Retrieving metadata from archive.org

marga_kempner · July 31, 2015

About half of the PDFs that I've imported into Zotero from Internet Archive (archive.org) are unable to retrieve their metadata using the Zotero "Retrieve Metadata for PDF" function. I am downloading the .pdf and .mrc files of documents from archive.org and would like the PDFs to link with the metadata that should be attached with them. Alternatively, is there a file type from archive.org that I can download that would make the metadata for the PDF automatically appear in Zotero? Many thanks in advance for any help!

aurimas · July 31, 2015

Can you link to some articles/pages you are downloading from archives.org? Zotero retrieve metadata works by looking for ISBNs and DOIs in PDFs. If none of those are found, it ten looks up some text on Google Scholar, which is geared mostly towards academic papers. If the PDFs you're downloading do not have the above identifiers, are not OCR'd, or are not academic papers, then it's likely that Zotero won't find metadata for them.

I think we used to have a translator tailored for archives.org, but it seems that it's not working with the updated interface. We'll take a look at fixing that.

archives.org does offer metadata as MARCXML, which is a very rich metadata format and we should be able to import it, but I see that we currently do not. We'll look into fixing that as well.

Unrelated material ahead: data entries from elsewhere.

(* ===== verification/Checkpoint.v ===== *)
(** Checkpoint descriptors: [src/rust/src/format_v3/checkpoint.rs]. *)

From S2P Require Import Prelude Bytes Geometry Format.

(** b"VBLC" *)
Definition CHECKPOINT_MAGIC : list Z := [86; 66; 76; 67].
Ltac blk_constants ::= unfold RECORD_MAGIC, CHECKPOINT_MAGIC.

Inductive CheckpointSlot := Green | Blue.

#[global] Instance checkpoint_slot_eq_dec : EqDecision CheckpointSlot.
Proof. solve_decision. Defined.

(** [slot as u8] and [slot as u32]: the descriptor's block number. *)
Definition slot_number (s : CheckpointSlot) : Z :=
  match s with Green => 0 | Blue => 1 end.

Definition slot_other (s : CheckpointSlot) : CheckpointSlot :=
  match s with Green => Blue | Blue => Green end.

Definition body_start (s : CheckpointSlot) (g : Geometry) : Z :=
  match s with Green => 2 | Blue => 2 + g_index_blocks g end.

Record CheckpointDescriptor := {
  c_slot : CheckpointSlot;
  c_volume_id : Z;
  c_volume_blocks : Z;
  c_backing_blocks : Z;
  c_checkpoint_lsn : Z;
  c_last_record_boundary : Z;
  c_index_checksum : Z;
  c_generation : Z;
}.

#[global] Instance checkpoint_descriptor_eq_dec : EqDecision CheckpointDescriptor.
Proof. solve_decision. Defined.

Module Descriptor.

Definition typed (d : CheckpointDescriptor) : Prop :=
  is_u64 (c_volume_id d) /\ is_u32 (c_volume_blocks d) /\ is_u64 (c_backing_blocks d) /\
  is_u64 (c_checkpoint_lsn d) /\ is_u32 (c_last_record_boundary d) /\
  is_u64 (c_index_checksum d) /\ is_u64 (c_generation d).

We should have something working over the weekend and I'll report back here when something changes. Thanks for letting us know.

aurimas · July 31, 2015

Actually, you should be able to import the mrc files (either via Import or Import from Clipboard, which may be more convenient, because it won't create a separate collection). After you import, you can drag-drop the PDF file onto the metadata.

marga_kempner · July 31, 2015

Here are a few examples of files whose PDFs have been unable to retrieve metadata in Zotero:
https://archive.org/details/agrariantenures00unkngoog
https://archive.org/details/ahandbooktoland01earlgoog
https://archive.org/details/bodykechapterinh00normuoft
https://archive.org/details/lettertoabsentee19wigg

If there were a translator tailored for archive.org, that would be excellent! I found one online but it didn't work, probably because it isn't working with the updated interface, as you said.

Because of the scale (~10 000 documents) of my project, I'm hoping to figure out a way to collate the metadata with PDFs without having to do a manual drag-and-drop. I started doing this, but also found that because the MARC files lose their unique identifier (e.g. bodykechapterinh00normuoft) instantly upon being dragged into Zotero while the PDFs lacking their metadata retain this unique identifier, matching MARC files with their PDFs involves opening up each PDF, scrolling down a few pages, reading the title, and then tracking down the MARC file to which it belongs. If there were a way to link the PDF with metadata automatically, I would be extremely grateful!

Thanks again for your help!

adamsmith · August 3, 2015

The Zotero internet archive translator now works again. It won't however, auto-attach PDFs: Some of them are so big that I don't think users in general would be happy about that.

If you're interested and somewhat technically fearless, I could give you a couple of lines of code to add to a custom version of the translator, though, that would download PDFs automatically.

marga_kempner · August 5, 2015

Thank you for your help.

Unfortunately, the translator still doesn't seem to be working for me. When I upload PDFs from archive.org to Zotero, no metadata appears. I've tried all of the different kinds of file types that archive.org offers for its documents (.pdf, .xml, .txt, .djvu, .epub, .jp2) but none of these seem to include metadata either when I upload them to Zotero. Do you know what might be wrong?

If you were able to send me the code to add to a custom version of the translator to download PDFs, automatically, I would be extremely grateful!

adamsmith · August 5, 2015

no, that's not how translators work -- what does work is going to
https://archive.org/details/agrariantenures00unkngoog and clicking the "Save to Zotero" icon.

aurimas · August 5, 2015

It won't however, auto-attach PDFs: Some of them are so big that I don't think users in general would be happy about that.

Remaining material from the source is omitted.